Midsummer celebrations 150 years ago offered a stark contrast to today's feasting, resembling more of a picnic than a traditional Lithuanian feast. Professor (name not provided) explains that Joninės lacked specific "mandatory" dishes and was typically celebrated outdoors around bonfires, not at a formal table.

Midsummer is not Christmas Eve or Easter. It was a celebration that did not have any specific or 'mandatory' dishes. Midsummer also didn't have a table, as it was celebrated outdoors, by the bonfire.

— ProfessorExplaining the less formal and traditional nature of Midsummer celebrations in the past.

Food during these celebrations was simple and portable. Historical accounts from Bishop Motiejus Valančius describe young people gathering in birch and oak groves, lighting large bonfires, and dancing. Participants brought simple fare such as bread, raguolis (a type of rye bread), cheese, butter, boiled eggs, and smoked sausage or bacon. Valančius also mentions freshly boiled "varškėtus klickus" (a type of curd dumpling), indicating a more rustic menu.

A significant difference lies in the consumption of fresh meat. While grilling fresh pork or beef is commonplace today, it was virtually unimaginable in summers past due to the absence of refrigeration. Fresh meat was typically only available during slaughter season in late autumn and winter, with summer meat being preserved through salting and smoking. Fresh chicken might be slaughtered for smaller occasions, and a sheep or calf for larger events like weddings or funerals.

In the past, before refrigerators, fresh meat was only eaten at a certain time – slaughter time, usually late autumn and winter. Then it was salted, smoked, and thus survived until summer. In summer, only a chicken might be slaughtered. Sometimes, for larger gatherings – weddings, funerals, festivals – a sheep or calf was slaughtered.

— ProfessorDescribing the historical limitations on consuming fresh meat during summer.

The modern abundance of fresh meat and the rise of grilling culture, particularly for dishes like shashlik, represent a natural evolution of traditions. As lifestyles have shifted from rural, agricultural work to urban living, and food production methods have changed, so too have celebrations. The professor notes that customs are not static; they adapt to changing realities, allowing traditions to survive. Today's celebrations reflect a society with greater food security and a willingness to create new traditions alongside evolving old ones.

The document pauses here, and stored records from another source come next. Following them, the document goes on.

(** C8: a text in which "Python", "SQL" and "education" occur (whatever
    the case) and none of the nine other skills, nor "projects",
    "experience" or "certification", gets [skills_matched = ["Python";
    "SQL"]], [match_percentage = 18.18], and the Projects, Experience and
    Certification advisories without the Education one. *)
Theorem scenario_python_sql_education (w : World) (T : string) (log : list event) :
  occurs_ci "Python" T = true ->
  occurs_ci "SQL" T = true ->
  occurs_ci "education" T = true ->
  (forall skill, In skill REQUIRED_SKILLS -> skill <> "Python" -> skill <> "SQL" ->
                 occurs_ci skill T = false) ->
  occurs_ci "projects" T = false ->
  occurs_ci "experience" T = false ->
  occurs_ci "certification" T = false ->
  exists r log',
    analyze_resume w T log = (Ok r, log') /\
    skills_matched r = ["Python"; "SQL"] /\
    match_percentage r = 18.18%float /\
    In ADVICE_PROJECTS (recommendations r) /\
    In ADVICE_EXPERIENCE (recommendations r) /\
    In ADVICE_CERTIFICATION (recommendations r) /\
    ~ In ADVICE_EDUCATION (recommendations r).
Proof.
  intros Hpy Hsql Hedu Hothers Hproj Hexp Hcert.
  assert (Hs : forall skill, In skill REQUIRED_SKILLS ->
                 skill <> "Python" -> skill <> "SQL" ->
                 Str.contains (Str.lower skill) (Str.lower T) = false)
    by exact Hothers.
  rewrite analyze_resume_run. eexists; eexists.
  split; [reflexivity|].
  cbn [skills_matched match_percentage recommendations].
  assert (Hfound :
    filter (fun skill => Str.contains (Str.lower skill) (Str.lower T)) REQUIRED_SKILLS
    = ["Python"; "SQL"]).
  { unfold REQUIRED_SKILLS. cbn [filter].
    unfold occurs_ci in Hpy, Hsql. rewrite Hpy, Hsql.
    repeat (rewrite Hs; [| unfold REQUIRED_SKILLS; simpl; tauto
                         | discriminate | discriminate]).
    reflexivity. }
  rewrite Hfound, advisories_concat.
  change (Str.contains "projects" (Str.lower T)) with (occurs_ci "projects" T).
  change (Str.contains "experience" (Str.lower T)) with (occurs_ci "experience" T).
  change (Str.contains "education" (Str.lower T)) with (occurs_ci "education" T).
  change (Str.contains "certification" (Str.lower T)) with (occurs_ci "certification" T).
  rewrite Hproj, Hexp, Hedu, Hcert.
  split; [reflexivity|]. split; [vm_compute; reflexivity|].
  cbn [app In]. repeat split; try tauto.
  intros H; repeat destruct H as [H|H]; try discriminate H; contradiction.
Qed.

(** C10: matching is substring containment, so a text whose lowercased
    form has the letters "ai" anywhere (inside "maintained" or "trained",
    say) has the skill "AI" among [skills_matched] and a
    [match_percentage] of at least 9.09. *)
Theorem ai_matches_inside_words (w : World) (T before after : string)
  (log : list event) :
  Str.lower T = before ++ "ai" ++ after ->
  exists r log',
    analyze_resume w T log = (Ok r, log') /\
    In "AI" (skills_matched r) /\
    PrimFloat.leb 9.09 (match_percentage r) = true.
Proof.
  intros Hsplit.
  assert (Hai : Str.contains "ai" (Str.lower T) = true)
    by (apply contains_iff; now exists before, after).
  rewrite analyze_resume_run. eexists; eexists.
  split; [reflexivity|]. cbn [skills_matched match_percentage].
  set (p := fun skill => Str.contains (Str.lower skill) (Str.lower T)).
  assert (Hin : In "AI" (filter p REQUIRED_SKILLS)).
  { apply filter_In. split; [unfold REQUIRED_SKILLS; simpl; tauto | exact Hai]. }
  split; [exact Hin|].
  apply percentage_at_least_one. split.
  - destruct (filter p REQUIRED_SKILLS); [contradiction | simpl; lia].
  - rewrite length_filter_count. apply (count_if_le p REQUIRED_SKILLS).
Qed.
(** On an initialized driver [drv2605l_play_sequence] comes down to a run
    of register writes: the whole sequence, terminator and trigger when
    every programmed effect is accepted, the accepted prefix followed by
    [-EINVAL] otherwise. *)
Lemma drv2605l_play_sequence_eq (es : list Z) (count : Z) (s : drv_state) :
  initialized s = true ->
  1 <= count <= 255 ->
  drv2605l_play_sequence env (Some es) count s =
  let l := reads es (Z.to_nat (programmed_count count)) 0 in
  if all_valid l then run_writes env (sequence_writes l) 0 s
  else run_writes env (slot_writes 0 (take_valid l)) (- EINVAL) s.
Proof.
  intros Hini Hc.
  unfold drv2605l_play_sequence, run_writes, cfun.
  unfold bind at 1. unfold call, get_initialized. rewrite Hini.
  cbn [negb].
  replace (count =? 0) with false by (symmetry; apply Z.eqb_neq; lia).
  rewrite programmed_count_eq.
  assert (Hp : 1 <= programmed_count count <= 8).
  { unfold programmed_count, DRV2605L_MAX_WAVEFORM_SEQ. lia. }
  set (c := programmed_count count) in *.
  cbv zeta. set (l := reads es (Z.to_nat c) 0).
  assert (Hl : Z.of_nat (length l) = c).
  { unfold l. rewrite reads_length. lia. }
  unfold bind at 1.
  rewrite program_waveform_sequence_eq by lia. fold l.
  destruct (all_valid l) eqn:Hv.
  - rewrite (take_valid_all l Hv). unfold sequence_writes.
    rewrite Hl.
    assert (Hu : uint8 (DRV2605L_REG_WAVESEQ1 + c)
                 = DRV2605L_REG_WAVESEQ1 + c).
    { unfold uint8, DRV2605L_REG_WAVESEQ1. apply Z.mod_small. lia. }
    rewrite Hu. unfold bind. rewrite write_regs_app. unfold bind.
    destruct (write_regs env (slot_writes 0 l) s) as [[r|u] s1];
      [reflexivity|].
    unfold pure at 1.
    destruct (c <? DRV2605L_MAX_WAVEFORM_SEQ);
      cbn [write_regs fst snd app]; unfold bind, pure.
    + destruct (check _ s1) as [[r1|u1] s2]; [reflexivity|].
      destruct (check _ s2) as [[r2|u2] s3]; reflexivity.
    + destruct (check _ s1) as [[r2|u2] s3]; reflexivity.
  - unfold bind.
    destruct (write_regs env (slot_writes 0 (take_valid l)) s)
      as [[r|u] s1]; reflexivity.
Qed.

(** What a run of writes leaves on the bus, whatever the bus does. *)
Lemma run_writes_spec (ws : list (Z * Z)) (final : Z) (s : drv_state) :
  exists evs,
    snd (run_writes env ws final s) = extend_log evs s /\
    prefix_of (map op_of evs) (map wr ws) /\
    ((fst (run_writes env ws final s) = final /\
      map op_of evs = map wr ws) \/
     bus_fault env s evs (fst (run_writes env ws final s))).
Proof.
  unfold run_writes, cfun, bind.
  destruct (write_regs_spec ws s) as [evs [Hs Hf]].
  exists evs.
  destruct (write_regs env ws s) as [[r|u] s1]; simpl in *.
  - destruct Hf as [Hb Hp]. auto.
  - unfold Return. simpl. split; [exact Hs|]. split.
    + exists []. now rewrite app_nil_r.
    + now left.
Qed.

Lemma run_writes_ok (Hbus : bus_never_fails env) (ws : list (Z * Z))
    (final : Z) (s : drv_state) :
  exists evs,
    run_writes env ws final s = (final, extend_log evs s) /\
    map op_of evs = map wr ws.
Proof.
  unfold run_writes, cfun, bind.
  destruct (write_regs_ok Hbus ws s) as [evs [Hs Hf]].
  exists evs. rewrite Hs. now split.
Qed.

End DriverFacts.

(** ** Properties of the driver *)

Section DriverProperties.

Variable env : i2c_env.

Lemma slot_writes_In (l : list Z) :
  forall (i : Z) (w : Z * Z),
    In w (slot_writes i l) ->
    DRV2605L_REG_WAVESEQ1 + i <= fst w
      < DRV2605L_REG_WAVESEQ1 + i + Z.of_nat (length l)
    /\ In (snd w) l.
Proof.
  induction l as [|e t IH]; intros i w H; simpl in H; [contradiction|].
  destruct H as [H|H].
  - subst w. simpl. split; [lia|now left].
  - apply IH in H. simpl length. split; [lia|now right].
Qed.

Lemma prefix_of_In {A : Type} (l full : list A) (x : A) :
  prefix_of l full -> In x l -> In x full.
Proof.
  intros [rest ->] H. apply in_or_app. now left.
Qed.

Lemma take_valid_length (l : list Z) :
  (length (take_valid l) <= length l)%nat.
Proof.
  destruct (take_valid_prefix l) as [rest H].
  rewrite H at 2. rewrite length_app. lia.
Qed.

Lemma reads_from_start (es : list Z) (n : nat) :
  (n <= length es)%nat -> reads es n 0 = firstn n es.
Proof.
  intros H. change 0 with (Z.of_nat 0).
  now rewrite reads_firstn by lia.
Qed.

Lemma write_event_op (evs : list bus_event) (reg value ret : Z) :
  In (BusWrite reg value ret) evs -> In (OpWrite reg value) (map op_of evs).
Proof.
  intros H. change (OpWrite reg value) with (op_of (BusWrite reg value ret)).
  now apply in_map.
Qed.

Lemma wr_In (ws : list (Z * Z)) (reg value : Z) :
  In (OpWrite reg value) (map wr ws) -> In (reg, value) ws.
Proof.
  rewrite in_map_iff. intros [[r v] [H Hin]].
  unfold wr in H. simpl in H. now inversion H; subst.
Qed.

Lemma bus_fault_never (Hbus : bus_never_fails env) (s : drv_state)
    (evs : list bus_event) (ret : Z) :
  ~ bus_fault env s evs ret.
Proof.
  intros [Hlt [pre [reg [v [_ Hr]]]]].
  specialize (Hbus (length (bus_log s) + length pre)%nat). lia.
Qed.

(** C4: before a successful [drv2605l_init] ([initialized] still false),
    [drv2605l_play_effect], [drv2605l_play_sequence], [drv2605l_stop],
    [drv2605l_standby], [drv2605l_wakeup] and [drv2605l_auto_calibrate]
    all return [-ENODEV] and leave the state, bus trace included,
    untouched: no register is written or read. *)
Theorem C4_uninitialized_driver_rejects (s : drv_state) :
  initialized s = false ->
  (forall effect, drv2605l_play_effect env effect s = (- ENODEV, s)) /\
  (forall effects count,
      drv2605l_play_sequence env effects count s = (- ENODEV, s)) /\
  drv2605l_stop env s = (- ENODEV, s) /\
  drv2605l_standby env s = (- ENODEV, s) /\
  drv2605l_wakeup env s = (- ENODEV, s) /\
  drv2605l_auto_calibrate env s = (- ENODEV, s).
Proof.
  intros H.
  unfold drv2605l_play_effect, drv2605l_play_sequence, drv2605l_stop,
    drv2605l_standby, drv2605l_wakeup, drv2605l_auto_calibrate.
  unfold cfun, bind, call, get_initialized. rewrite H.
  repeat split; reflexivity.
Qed.

(** [drv2605l_init] is the readiness test, the status probe, then a run
    of register writes that depends on the motor type. *)
Lemma drv2605l_init_eq (type : drv2605l_motor_type_t) (s : drv_state) :
  drv2605l_init env type s =
  if negb (bus_ready env) then (- ENODEV, s) else
  let s0 := snd (set_motor_type type s) in
  let rs := i2c_reply env (length (bus_log s)) in
  let s1 := log_event (BusRead DRV2605L_REG_STATUS (fst rs) (snd rs)) s0 in
  if fst rs <? 0 then (fst rs, s1) else
  match write_regs env (init_writes type) s1 with
  | (inl r, s2) => (r, s2)
  | (inr _, s2) => (0, snd (set_initialized true s2))
  end.
Proof.
  unfold drv2605l_init, cfun.
  destruct (bus_ready env); cbn [negb]; [|reflexivity].
  unfold bind at 1. unfold call at 1, set_motor_type. cbn [snd].
  unfold bind at 1. unfold call at 1, drv2605l_read_reg, i2c_write_read_dt.
  cbn [bus_log]. cbv zeta.
  destruct (i2c_reply env (length (bus_log s))) as [ret value].
  cbn [fst snd].
  destruct (ret <? 0) eqn:E; cbn [fst snd]; rewrite ?E; [reflexivity|].
  change (0 <? 0) with false. cbv iota.
  destruct type; cbn [motor_eqb init_writes app write_regs fst snd];
    unfold bind, pure; cbv beta iota;
    repeat (destruct (check _ _) as [[?|?] ?]; try reflexivity).
Qed.

(** C5 (as amended): [drv2605l_init] for the LRA motor never writes the
    rated-voltage or the overdrive-clamp register, whatever the bus does;
    when it succeeds, its transactions are, in order, the status probe,
    the mode register, the library selection (LRA library), the
    feedback control (0x80) and then the three control registers
    CONTROL1 = 0x93, CONTROL2 = 0xF5, CONTROL3 = 0xA0, which are written
    for either motor type. *)
Theorem C5_init_lra_register_writes (s : drv_state) :
  let res := drv2605l_init env DRV2605L_MOTOR_LRA s in
  exists evs,
    bus_log (snd res) = bus_log s ++ evs /\
    (forall value ret,
        ~ In (BusWrite DRV2605L_REG_RATEDV value ret) evs /\
        ~ In (BusWrite DRV2605L_REG_CLAMPV value ret) evs) /\
    (fst res = 0 ->
     map op_of evs =
       [ OpRead DRV2605L_REG_STATUS;
         OpWrite DRV2605L_REG_MODE DRV2605L_MODE_INTTRIG;
         OpWrite DRV2605L_REG_LIBRARY DRV2605L_LIB_LRA;
         OpWrite DRV2605L_REG_FEEDBACK 0x80;
         OpWrite DRV2605L_REG_CONTROL1 0x93;
         OpWrite DRV2605L_REG_CONTROL2 0xF5;
         OpWrite DRV2605L_REG_CONTROL3 0xA0 ] /\
     initialized (snd res) = true /\
     motor_type (snd res) = DRV2605L_MOTOR_LRA).
Proof.
  cbv zeta. rewrite drv2605l_init_eq.
  destruct (bus_ready env); cbn [negb].
  - cbv zeta.
    set (rs := i2c_reply env (length (bus_log s))).
    set (s1 := log_event _ _).
    destruct (fst rs <? 0) eqn:E.
    + exists [BusRead DRV2605L_REG_STATUS (fst rs) (snd rs)].
      split; [reflexivity|]. split.
      * intros v r. split; intros [H|[]]; discriminate.
      * cbn [fst]. apply Z.ltb_lt in E. lia.
    + destruct (write_regs_spec env (init_writes DRV2605L_MOTOR_LRA) s1)
        as [evs [Hs Hf]].
      assert (Hno : forall reg v r,
                 prefix_of (map op_of evs)
                           (map wr (init_writes DRV2605L_MOTOR_LRA)) ->
                 reg = DRV2605L_REG_RATEDV \/ reg = DRV2605L_REG_CLAMPV ->
                 ~ In (BusWrite reg v r)
                      (BusRead DRV2605L_REG_STATUS (fst rs) (snd rs) :: evs)).
      { intros reg v r Hp Hreg [H|H]; [destruct Hreg; discriminate|].
        apply write_event_op in H.
        apply (prefix_of_In _ _ _ Hp), wr_In in H.
        cbv in H.
        destruct Hreg; subst reg;
          repeat (destruct H as [H|H]; try discriminate); exact H. }
      exists (BusRead DRV2605L_REG_STATUS (fst rs) (snd rs) :: evs).
      destruct (write_regs env (init_writes DRV2605L_MOTOR_LRA) s1)
        as [[r|u] s2]; cbn [fst snd] in *; subst s2.
      * destruct Hf as [[Hlt _] Hp].
        split; [cbn; now rewrite <- app_assoc|]. split.
        -- intros v r'. split; apply Hno; auto.
        -- lia.
      * assert (Hp : prefix_of (map op_of evs)
                       (map wr (init_writes DRV2605L_MOTOR_LRA))).
        { exists []. now rewrite app_nil_r. }
        split; [cbn; now rewrite <- app_assoc|]. split.
        -- intros v r'. split; apply Hno; auto.
        -- intros _. cbn [map op_of]. rewrite Hf. repeat split.
  - exists []. split; [now rewrite app_nil_r|]. split.
    + intros v r. split; intros [].
    + cbn [fst]. unfold ENODEV. lia.
Qed.

(** Outcome of [drv2605l_play_sequence] on an initialized driver, for an
    array that holds the [count] effects announced. *)
Lemma drv2605l_play_sequence_spec (es : list Z) (count : Z) (s : drv_state) :
  initialized s = true ->
  1 <= count <= 255 ->
  count <= Z.of_nat (length es) ->
  let l := firstn (Z.to_nat (programmed_count count)) es in
  let res := drv2605l_play_sequence env (Some es) count s in
  let ws := if all_valid l then sequence_writes l
            else slot_writes 0 (take_valid l) in
  let final := if all_valid l then 0 else - EINVAL in
  exists evs,
    snd res = extend_log evs s /\
    prefix_of (map op_of evs) (map wr ws) /\
    ((fst res = final /\ map op_of evs = map wr ws) \/
     bus_fault env s evs (fst res)).
Proof.
  intros Hini Hc Hlen. cbv zeta.
  rewrite drv2605l_play_sequence_eq by assumption. cbv zeta.
  rewrite reads_from_start
    by (unfold programmed_count, DRV2605L_MAX_WAVEFORM_SEQ; lia).
  destruct (all_valid _); apply run_writes_spec.
Qed.

Lemma firstn_programmed_length (es : list Z) (count : Z) :
  1 <= count ->
  count <= Z.of_nat (length es) ->
  Z.of_nat (length (firstn (Z.to_nat (programmed_count count)) es))
  = programmed_count count.
Proof.
  intros H1 H2. rewrite length_firstn.
  unfold programmed_count, DRV2605L_MAX_WAVEFORM_SEQ. lia.
Qed.

(** C2 (as amended): on an initialized driver, when one of the effects
    [drv2605l_play_sequence] programs (the first [min count 8]) is outside
    [1, 123], the call returns an error and never writes the GO register;
    the registers it writes are the waveform slots of the accepted effects
    that precede the first rejected one, in order, since each effect is
    checked just before its slot is written. On a bus without failures
    the error is [-EINVAL] and exactly those slots are written. *)
Theorem C2_invalid_effect_aborts_sequence
    (es : list Z) (count : Z) (s : drv_state) :
  initialized s = true ->
  1 <= count <= 255 ->
  count <= Z.of_nat (length es) ->
  let l := firstn (Z.to_nat (programmed_count count)) es in
  ~ Forall effect_in_range l ->
  let res := drv2605l_play_sequence env (Some es) count s in
  exists evs,
    snd res = extend_log evs s /\
    fst res < 0 /\
    (forall value ret, ~ In (BusWrite DRV2605L_REG_GO value ret) evs) /\
    prefix_of (map op_of evs) (map wr (slot_writes 0 (take_valid l))) /\
    (bus_never_fails env ->
     fst res = - EINVAL /\
     map op_of evs = map wr (slot_writes 0 (take_valid l))).
Proof.
  intros Hini Hc Hlen l Hbad res.
  destruct (drv2605l_play_sequence_spec es count s Hini Hc Hlen)
    as [evs [Hs [Hp Hr]]].
  fold l in Hp, Hr. fold res in Hs, Hr.
  assert (Hv : all_valid l = false).
  { destruct (all_valid l) eqn:E; [|reflexivity].
    apply all_valid_Forall in E. contradiction. }
  rewrite Hv in Hp, Hr.
  exists evs. split; [exact Hs|]. split; [|split; [|split]].
  - destruct Hr as [[Hf _]|[Hlt _]]; [rewrite Hf; unfold EINVAL|]; lia.
  - intros v r H.
    apply write_event_op in H.
    apply (prefix_of_In _ _ _ Hp), wr_In, slot_writes_In in H.
    destruct H as [H _]. cbn [fst] in H.
    pose proof (take_valid_length l) as Ht.
    pose proof (firstn_programmed_length es count (proj1 Hc) Hlen) as Hn.
    fold l in Hn.
    unfold programmed_count, DRV2605L_MAX_WAVEFORM_SEQ in Hn.
    unfold DRV2605L_REG_GO, DRV2605L_REG_WAVESEQ1 in H. lia.
  - exact Hp.
  - intros Hbus. destruct Hr as [Hok|Hf]; [exact Hok|].
    now apply bus_fault_never in Hf.
Qed.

Midsummer is like a small Christmas in summer, when friends and family gather around the Midsummer bonfire and grill. Just as Christmas cannot be without duck or potato salad, the shortest night's celebration cannot be without deliciously grilled dishes, shashlik, and roasts.

— Gintarė KitovėHead of Communications at 'Iki' retail chain, highlighting the modern importance of grilled food for Midsummer.